Description of the task » For the entries below, the expected answer is the line with "Proof. apply not_elem_of_dom, is_fresh. Qed.", the line with "of the returned", and every line between them, exactly as written, and nothing more.

Dataset entries »
(** ** [control()] and object identity *)

Section control.
Context {V : Type}.
Implicit Types (h : gmap positive (gmap string V)) (o : gmap string V).

Lemma copy_allocates this h o :
  h !! this = Some o →
  Heap.copyWithoutPrototype this h
  = Some (fresh (dom h), <[fresh (dom h) := o]> h).
Proof. intros Ho. unfold Heap.copyWithoutPrototype. by rewrite Ho. Qed.

Lemma fresh_unallocated h : h !! fresh (dom h) = None.
Proof. apply not_elem_of_dom, is_fresh. Qed.

(** C9: [control()], called on a metadata record that lives at [this] with
    own properties [o], returns an object at a location [result] that was
    not allocated before; it carries every own property of the record
    except [defaultValue]; every object that existed before the call, the
    record among them, is unchanged; and assigning or deleting a property
    of the returned object afterwards leaves the record unchanged. *)
Theorem control_returns_fresh_copy this h o :
  h !! this = Some o →
  ∃ result h',
    Heap.control this h = Some (result, h')
    ∧ h !! result = None
    ∧ h' !! result = Some (delete "defaultValue" o)
    ∧ (∀ k, k ≠ "defaultValue" →
         delete "defaultValue" o !! k = o !! k)
    ∧ delete "defaultValue" o !! "defaultValue" = None
    ∧ (∀ l, l ≠ result → h' !! l = h !! l)
    ∧ h' !! this = Some o
    ∧ (∀ k v, Heap.set_property result k v h' !! this = Some o)
    ∧ (∀ k, Heap.delete_property result k h' !! this = Some o).
Proof.
  intros Ho. pose proof (fresh_unallocated h) as Hfresh.
  assert (this ≠ fresh (dom h)) as Hne by congruence.
  exists (fresh (dom h)). eexists. split.
  { unfold Heap.control. rewrite (copy_allocates _ _ o) by done.
    reflexivity. }
  unfold Heap.delete_property, Heap.set_property.
  split; [done|]. split.
  { by rewrite lookup_alter_eq, lookup_insert_eq. }
  split; [intros k Hk; by apply lookup_delete_ne|].
  split; [apply lookup_delete_eq|].
  split.
  { intros l Hl. by rewrite lookup_alter_ne, lookup_insert_ne. }
  assert (alter (delete "defaultValue") (fresh (dom h))
            (<[fresh (dom h) := o]> h) !! this = Some o) as Hthis.
  { by rewrite lookup_alter_ne, lookup_insert_ne. }
  split; [done|]. split.
  - intros k v. by rewrite lookup_alter_ne.
  - intros k. by rewrite lookup_alter_ne.
Qed.

End control.

Lemma control_returns_fresh_copy_witness :
  let o : gmap string Json :=
    list_to_map (SettingMetadata.own_properties
                   (MBool (Some "dollar sign shortcut")
                          (PStr "Use $ for math") (PBool true))) in
  let h : gmap positive (gmap string Json) := {[ 1%positive := o ]} in
  ∃ result h',
    Heap.control 1%positive h = Some (result, h')
    ∧ h !! result = None
    ∧ h' !! result = Some (delete "defaultValue" o)
    ∧ (∀ k, k ≠ "defaultValue" →
         delete "defaultValue" o !! k = o !! k)
    ∧ delete "defaultValue" o !! "defaultValue" = None
    ∧ (∀ l, l ≠ result → h' !! l = h !! l)
    ∧ h' !! 1%positive = Some o
    ∧ (∀ k v, Heap.set_property result k v h' !! 1%positive = Some o)
    ∧ (∀ k, Heap.delete_property result k h' !! 1%positive = Some o).
Proof.
  intros o h. apply (control_returns_fresh_copy 1%positive h o).
  reflexivity.
Defined.

(** The copy is shallow.  Here the record at location 1 refers to its
    [items] array at location 2; the object that [control()] returns refers
    to the same array, so a write to that array, unlike a write to the
    returned object, is seen through the record as well. *)
Example control_shares_items :
  let record : gmap string (Prim + positive) :=
    {[ "name" := inl (PStr "size"); "defaultValue" := inl (PStr "small");
       "type" := inl (PStr "selectbox"); "items" := inr 2%positive ]} in
  let h : gmap positive (gmap string (Prim + positive)) :=
    {[ 1%positive := record; 2%positive := {[ "length" := inl (PNum 0) ]} ]} in
  ∃ result h',
    Heap.control 1%positive h = Some (result, h')
    ∧ result ≠ 1%positive ∧ result ≠ 2%positive
    ∧ (h' !! result) ≫= (λ o, o !! "items") = Some (inr 2%positive)
    ∧ (h' !! 1%positive) ≫= (λ o, o !! "items") = Some (inr 2%positive)
    ∧ Heap.set_property 2%positive "length" (inl (PNum 1)) h' !! 2%positive
      = Some {[ "length" := inl (PNum 1) ]}.
Proof.
  intros record h.
  assert (h !! 1%positive = Some record) as Hrecord by reflexivity.
  pose proof (fresh_unallocated h) as Hfresh.
  exists (fresh (dom h)). eexists. split.
  { unfold Heap.control. rewrite (copy_allocates _ _ record) by done.
    reflexivity. }
  assert (fresh (dom h) ≠ 1%positive) as Hne1.
  { intros Heq. rewrite Heq in Hfresh. by rewrite Hrecord in Hfresh. }
  assert (fresh (dom h) ≠ 2%positive) as Hne2.
  { intros Heq. rewrite Heq in Hfresh. done. }
  split; [done|]. split; [done|].
  unfold Heap.delete_property, Heap.set_property. split.
  { rewrite lookup_alter_eq, lookup_insert_eq. simpl.
    by rewrite lookup_delete_ne. }
  split.
  { rewrite lookup_alter_ne, lookup_insert_ne by done. by rewrite Hrecord. }
  rewrite lookup_alter_eq, lookup_alter_ne, lookup_insert_ne by done.
  reflexivity.
Qed.

Lemma list_to_map_delete_property {A} (k : string) (l : list (string * A)) :
  (list_to_map (filter (λ p, p.1 ≠ k) l) : gmap string A)
  = delete k (list_to_map l).
Proof.
  induction l as [|[k' v] l IH]; simpl.
  - by rewrite delete_empty.
  - rewrite filter_cons. simpl. case_decide as Hk.
    + simpl. rewrite IH. by rewrite delete_insert_ne by congruence.
    + subst k'. by rewrite IH, delete_insert_eq.
Qed.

Finished task »
Proof. apply not_elem_of_dom, is_fresh. Qed.

(** C9: [control()], called on a metadata record that lives at [this] with
    own properties [o], returns an object at a location [result] that was
    not allocated before; it carries every own property of the record
    except [defaultValue]; every object that existed before the call, the
    record among them, is unchanged; and assigning or deleting a property
    of the returned object afterwards leaves the record unchanged. *)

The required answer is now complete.